Earlier this week the Austin Independent School District returned to on-campus classes as planned after winter break.
This semester will be the first time during the COVID-19 pandemic that AISD will have to navigate classes – both in-person and virtual – under Stage 5 of local risk-based guidelines, while also meeting state directives requiring in-person instruction. This puts the district, as Superintendent Dr. Stephanie Elizalde frankly admitted, "between a rock and a hard place."
"Our goal is always to want our community to be very satisfied with the decisions that we make," said Elizalde during a New Year's Eve press conference. "There are also constraints [that] absolutely come from the Texas Education Agency." If AISD had pivoted to all-virtual classes this week, as it considered doing once Austin and Travis County entered Stage 5 on Dec. 23, the district would lose state funding.
A third option would have been to cancel both in-person and virtual classes entirely. This delay would mean making up lost days by extending the school year, which Elizalde said would also jeopardize state funding if AISD were unable to complete its required instructional hours before June 30. Teachers' contracts must also end before that deadline.
The district employee union Education Austin blasted the decision to reopen this week. "This is no time for business as usual," EA wrote in a Dec. 31 statement. "The superintendent is actively contributing to unsafe conditions and risking people's lives.

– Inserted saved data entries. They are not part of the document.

(** * rsfapp: the data-transformation core of the survival dashboard

    A shallow embedding of [src/lib/survival-utils.ts] (stage encoding,
    delimited-text parsing, risk classification, identifier detection,
    survival look-up and export) together with the properties its
    specification states about it; then of the rest of that module
    (demonstration curves, formatting) and of the handlers of the page,
    of its table of results and of its editor of patient data that call
    it, with further properties of the code.

    Numbers are IEEE-754 binary64 values, represented by the standard
    library's [spec_float]; strings are sequences of code units, of
    which the code units 0 to 255 are represented. *)

From Stdlib Require Import ZArith QArith Qround Qpower Qfield.
From Stdlib Require Import List Permutation String Ascii Bool Lia SpecFloat.
From Stdlib Require Qcanon.
Import ListNotations.

Local Open Scope Z_scope.

(** ** Numbers *)

Module Num.

Definition number := spec_float.

Definition prec : Z := 53.
Definition emax : Z := 1024.

Definition leb : number -> number -> bool := SFleb.
Definition ltb : number -> number -> bool := SFltb.
(** [===] on two numbers. *)
Definition eqb : number -> number -> bool := SFeqb.

Definition isNaN (x : number) : bool :=
  match x with S754_nan => true | _ => false end.

Definition isFinite (x : number) : bool :=
  match x with S754_zero _ | S754_finite _ _ _ => true | _ => false end.

(** A value that a binary64 register can actually hold. *)
Definition valid (x : number) : bool := valid_binary prec emax x.

Definition of_Z (z : Z) : number := binary_normalize prec emax z 0 false.

Definition zero : number := S754_zero false.
Definition one : number := of_Z 1.

(** The position of a number that is not NaN on the extended real
    line, as a triple compared lexicographically. *)
Definition key (x : number) : Z * Z * Z :=
  match x with
  | S754_nan => (0, 0, 0)
  | S754_zero _ => (0, 0, 0)
  | S754_infinity true => (-2, 0, 0)
  | S754_infinity false => (2, 0, 0)
  | S754_finite false m e => (1, e, Zpos m)
  | S754_finite true m e => (-1, - e, Zneg m)
  end.

Definition key_lt (a b : Z * Z * Z) : Prop :=
  let '(a1, a2, a3) := a in
  let '(b1, b2, b3) := b in
  a1 < b1 \/ (a1 = b1 /\ (a2 < b2 \/ (a2 = b2 /\ a3 < b3))).

Definition key_le (a b : Z * Z * Z) : Prop := key_lt a b \/ a = b.

End Num.

Import Num.

Declare Scope num_scope.
Delimit Scope num_scope with num.
Infix "<=?" := Num.leb : num_scope.
Infix "<?" := Num.ltb : num_scope.
Infix "=?" := Num.eqb : num_scope.

(** ** Risk classification *)

Record RiskRef := { q33 : option number; q66 : option number }.

Inductive RiskGroup := Low | Intermediate | High.

Record RiskClass := { group : option RiskGroup; threshold : option number }.

Definition classifyRisk (score : number) (riskRef : option RiskRef) : RiskClass :=
  match riskRef with
  | None => {| group := None; threshold := None |}
  | Some r =>
    match q33 r, q66 r with
    | Some t33, Some t66 =>
      if (score <=? t33)%num then {| group := Some Low; threshold := Some t33 |}
      else if (score <=? t66)%num then {| group := Some Intermediate; threshold := Some t66 |}
      else {| group := Some High; threshold := Some t66 |}
    | _, _ => {| group := None; threshold := None |}
    end
  end.

(** ** Survival look-up *)

Record Sample := { time : number; probability : number }.

(** The loop [for (i = n - 1; i >= 0; i--)]: [scanBack data n t] visits the
    indices [n - 1], ..., [0] and stops at the first sample whose time is
    at most [t]. *)
Fixpoint scanBack (survivalData : list Sample) (n : nat) (targetTime : number)
  : option number :=
  match n with
  | O => None
  | S i =>
    match nth_error survivalData i with
    | Some smp =>
      if (time smp <=? targetTime)%num then Some (probability smp)
      else scanBack survivalData i targetTime
    | None => scanBack survivalData i targetTime
    end
  end.

Definition getSurvivalAtTime (survivalData : list Sample) (targetTime : number)
  : number :=
  match survivalData with
  | [] => one
  | first :: _ =>
    match scanBack survivalData (List.length survivalData) targetTime with
    | Some p => p
    | None => probability first
    end
  end.

(** Consecutive samples never go back in time. *)
Fixpoint timeOrdered (l : list Sample) : Prop :=
  match l with
  | [] => True
  | a :: rest =>
    match rest with
    | [] => True
    | b :: _ => (time a <=? time b)%num = true /\ timeOrdered rest
    end
  end.

(** ** Strings

    A string is its sequence of code units, here the code units 0 to
    255.  Code units below 128 are ASCII; 160 is the no-break space,
    which is white space for the language; the other ones are neither
    digits nor white space.  Only ASCII letters are given a case: the
    statements that depend on the case of other letters assume ASCII
    text. *)

Module Str.

Definition jsstring := list ascii.

Definition lit (s : string) : jsstring := list_ascii_of_string s.

Definition code (c : ascii) : N := N_of_ascii c.

Definition ceqb (a b : ascii) : bool := Ascii.eqb a b.

Fixpoint seqb (a b : jsstring) : bool :=
  match a, b with
  | [], [] => true
  | x :: a', y :: b' => ceqb x y && seqb a' b'
  | _, _ => false
  end.

(** WhiteSpace and LineTerminator, which [trim], [\s], [parseFloat] and
    [Number] skip: TAB, LF, VT, FF, CR, SP and the no-break space. *)
Definition isWhiteSpace (c : ascii) : bool :=
  ((9 <=? code c) && (code c <=? 13) || (code c =? 32) || (code c =? 160))%N.

Definition isDigit (c : ascii) : bool :=
  ((48 <=? code c) && (code c <=? 57))%N.

(** The case of the ASCII letters; the other code units are left as they
    are. *)
Definition upperChar (c : ascii) : ascii :=
  if ((97 <=? code c) && (code c <=? 122))%N then ascii_of_N (code c - 32) else c.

We call on members of the AISD Board of Trustees to right the ship, and exercise all available power to delay reopening schools until it is safe to do so." Last month, the union filed more than 100 grievances on behalf of educators who had asked to teach virtually this semester, among the more than 1,000 AISD staffers whose requests for medical accommodations were denied by the district. Union President Ken Zarifis told the Chronicle that some of the high-risk teachers have since received a COVID-19 vaccine as a result of Ascension Seton's partnership with AISD, but that many more vaccinations will be needed.
Interim Health Authority Dr. Mark Escott had recommended Travis County middle and high schools go all virtual for two weeks following winter break, as well as suspending extracurriculars; except for varsity activities, AISD has postponed these indefinitely. Now that campuses have reopened, Escott has recommended to local superintendents that students should avoid transportation by bus or carpooling to schools whenever possible, as health officials have seen some clusters associated with carpooling.
Disease transmission within classrooms has been controlled up until now, said Escott, but that could soon change if the local positivity rate continues to rise. It stood at 17.8% for the week ending Jan. 2, and it's likely we will hit 20% positivity this week, said Escott. "It's going to be much more difficult for us to prevent transmission in places like schools [and] like nursing homes at that positivity."
Under TEA's COVID-19 guidance, school districts have the authority to close classrooms, campus wings, or entire schools for up to 14 days in response to concerns about on-campus disease spread. Elizalde said she might be "more aggressive" on closures later in the semester if the data indicates a surge in on-campus cases.
Clara Ence Morse contributed to this story.